Let ${\displaystyle S=\{x_{1},x_{2},\ldots ,x_{n}\}}$ be a set of positive integers. Then the ${\displaystyle n\times n}$ matrix ${\displaystyle (S)}$ having the greatest common divisor ${\displaystyle \gcd(x_{i},x_{j})}$ as its ${\displaystyle ij}$ entry is referred to as the GCD matrix on ${\displaystyle S}$. The LCM matrix ${\displaystyle [S]}$ is defined analogously.
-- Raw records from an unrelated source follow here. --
(** * Verification of [filter_veg_fe_hd.py]

    A shallow embedding of the keyword filter for the FEHD restaurant
    licence table, and the properties of its specification.

    Conventions of the embedding:
    - a Python [str] is the list of its code points ([list N]); literals
      are written as Rocq strings and read through [utf8];
    - column labels are only ever compared for equality, they stay Rocq
      [string]s;
    - a table cell is a [val]: a string, the float NaN that pandas stores
      for a missing cell, or [None] (what [Series.get] answers for an
      unknown label);
    - a [float] is represented by the decimal it was read from: rounding
      to binary64 is not part of the model. *)

From stdpp Require Import base option list gmap strings.
From Stdlib Require Import NArith ZArith Lia.

Open Scope N_scope.

(** ** Python strings *)

Abbreviation pystr := (list N).

Module Utf8.

Definition bytes_of (s : string) : list N :=
  (fun a => N.of_nat (Ascii.nat_of_ascii a)) <$> String.list_ascii_of_string s.

(** [need] continuation bytes are still expected for the code point
    whose leading bits are in [acc]. *)
Fixpoint decode (need : nat) (acc : N) (bs : list N) : pystr :=
  match bs with
  | [] => []
  | b :: bs' =>
      match need with
      | O =>
          if b <? 0x80 then b :: decode 0 0 bs'
          else if b <? 0xE0 then decode 1 (b mod 0x20) bs'
          else if b <? 0xF0 then decode 2 (b mod 0x10) bs'
          else decode 3 (b mod 0x08) bs'
      | S O => (acc * 64 + b mod 64) :: decode 0 0 bs'
      | S n => decode n (acc * 64 + b mod 64) bs'
      end
  end.

End Utf8.

(** The Python string denoted by a literal of this file. *)
Definition utf8 (s : string) : pystr := Utf8.decode 0 0 (Utf8.bytes_of s).

Definition in_range (lo hi c : N) : bool := (lo <=? c) && (c <=? hi).

(** [str.isspace] on one character: the white space [str.strip()] removes. *)
Definition isspace (c : N) : bool :=
  in_range 0x09 0x0D c || in_range 0x1C 0x20 c
  || (c =? 0x85) || (c =? 0xA0) || (c =? 0x1680)
  || in_range 0x2000 0x200A c || (c =? 0x2028) || (c =? 0x2029)
  || (c =? 0x202F) || (c =? 0x205F) || (c =? 0x3000).

(** Leading, then trailing characters of a class are dropped. *)
Fixpoint lstrip_by (sp : N -> bool) (s : pystr) : pystr :=
  match s with
  | c :: s' => if sp c then lstrip_by sp s' else s
  | [] => []
  end.

Definition rstrip_by (sp : N -> bool) (s : pystr) : pystr :=
  reverse (lstrip_by sp (reverse s)).

Definition strip_by (sp : N -> bool) (s : pystr) : pystr :=
  rstrip_by sp (lstrip_by sp s).

(** [s.strip()] *)
Definition strip (s : pystr) : pystr := strip_by isspace s.

(** [s.replace(c, "")] for a one-character [c]. *)
Definition remove_char (c : N) (s : pystr) : pystr :=
  filter (fun x => x ≠ c) s.

Fixpoint startswith (p s : pystr) : bool :=
  match p, s with
  | [], _ => true
  | _ :: _, [] => false
  | a :: p', b :: s' => (a =? b) && startswith p' s'
  end.

(** [kw in val] on strings: [kw] occurs in [val] as a contiguous run. *)
Fixpoint contains (kw val : pystr) : bool :=
  startswith kw val ||
  match val with
  | [] => false
  | _ :: val' => contains kw val'
  end.

(** ** Python values, exceptions *)

(** What a cell of the frame, or a look-up in a row, can be. *)
Inductive val :=
| Str (s : pystr)
| NaN
| PyNone.

#[global] Instance val_eq_dec : EqDecision val.
Proof. solve_decision. Defined.

Inductive exn := ValueError | TypeError | FileNotFoundError | ParserError.

Inductive result (A : Type) :=
| Ok (a : A)
| Raise (e : exn).
Arguments Ok {A} a.
Arguments Raise {A} e.

#[global] Instance result_ret : MRet result := @Ok.

#[global] Instance result_bind : MBind result :=
  fun A B k r =>
    match r with
    | Ok a => k a
    | Raise e => Raise e
    end.

(** [try: body  except Exception: handler] *)
Definition try_except {A} (body : result A) (handler : result A) : result A :=
  match body with
  | Ok a => Ok a
  | Raise _ => handler
  end.

(** [isinstance(v, str)] *)
Definition is_str (v : val) : bool :=
  match v with
  | Str _ => true
  | _ => false
  end.

(** [pd.isna(v)] *)
Definition isna (v : val) : bool := negb (is_str v).

(** [str(v)] *)
Definition py_str (v : val) : pystr :=
  match v with
  | Str s => s
  | NaN => utf8 "nan"
  | PyNone => utf8 "None"
  end.

(** A [float], an IEEE 754 binary64: [(-1)^neg * mantissa * 2^exp2] with
    an odd mantissa, or zero with [mantissa = 0] and [exp2 = 0]; the two
    infinities; not-a-number. *)
Inductive pyfloat :=
| Finite (neg : bool) (mantissa : N) (exp2 : Z)
| Inf (neg : bool)
| NaNf.

(** [p = o * 2^t] with [o] odd. *)
Fixpoint odd_part (p : positive) : positive * Z :=
  match p with
  | xO p' => let '(o, t) := odd_part p' in (o, Z.succ t)
  | _ => (p, 0%Z)
  end.

(** The float [(-1)^neg * q * 2^k], for [q] and [k] within the format. *)
Definition dyadic (neg : bool) (q k : Z) : pyfloat :=
  match q with
  | Zpos p => let '(o, t) := odd_part p in Finite neg (Npos o) (k + t)
  | _ => Finite neg 0 0
  end.

(** [num / den] to the nearest integer, a tie to the even one. *)
Definition round_half_even (num den : Z) : Z :=
  let q := (num / den)%Z in
  let r := (num mod den)%Z in
  if (2 * r <? den)%Z then q
  else if (den <? 2 * r)%Z then (q + 1)%Z
  else if Z.even q then q else (q + 1)%Z.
The study of GCD type matrices originates from Smith (1875) who evaluated the determinant of certain GCD and LCM matrices. Smith showed among others that the determinant of the ${\displaystyle n\times n}$ matrix ${\displaystyle (\gcd(i,j))}$ is ${\displaystyle \phi (1)\phi (2)\cdots \phi (n)}$, where ${\displaystyle \phi }$ is Euler’s totient function.^[1]

Bourque-Ligh Conjecture: Bourque & Ligh (1992) conjectured that the LCM matrix on a GCD-closed set ${\displaystyle S}$ is nonsingular.^[2] This conjecture was shown to be false by Haukkanen, Wang & Sillanpää (1997) and subsequently by Hong (1999).^[3][4] A lattice-theoretic approach is provided by Korkee, Mattila & Haukkanen (2019).^[5]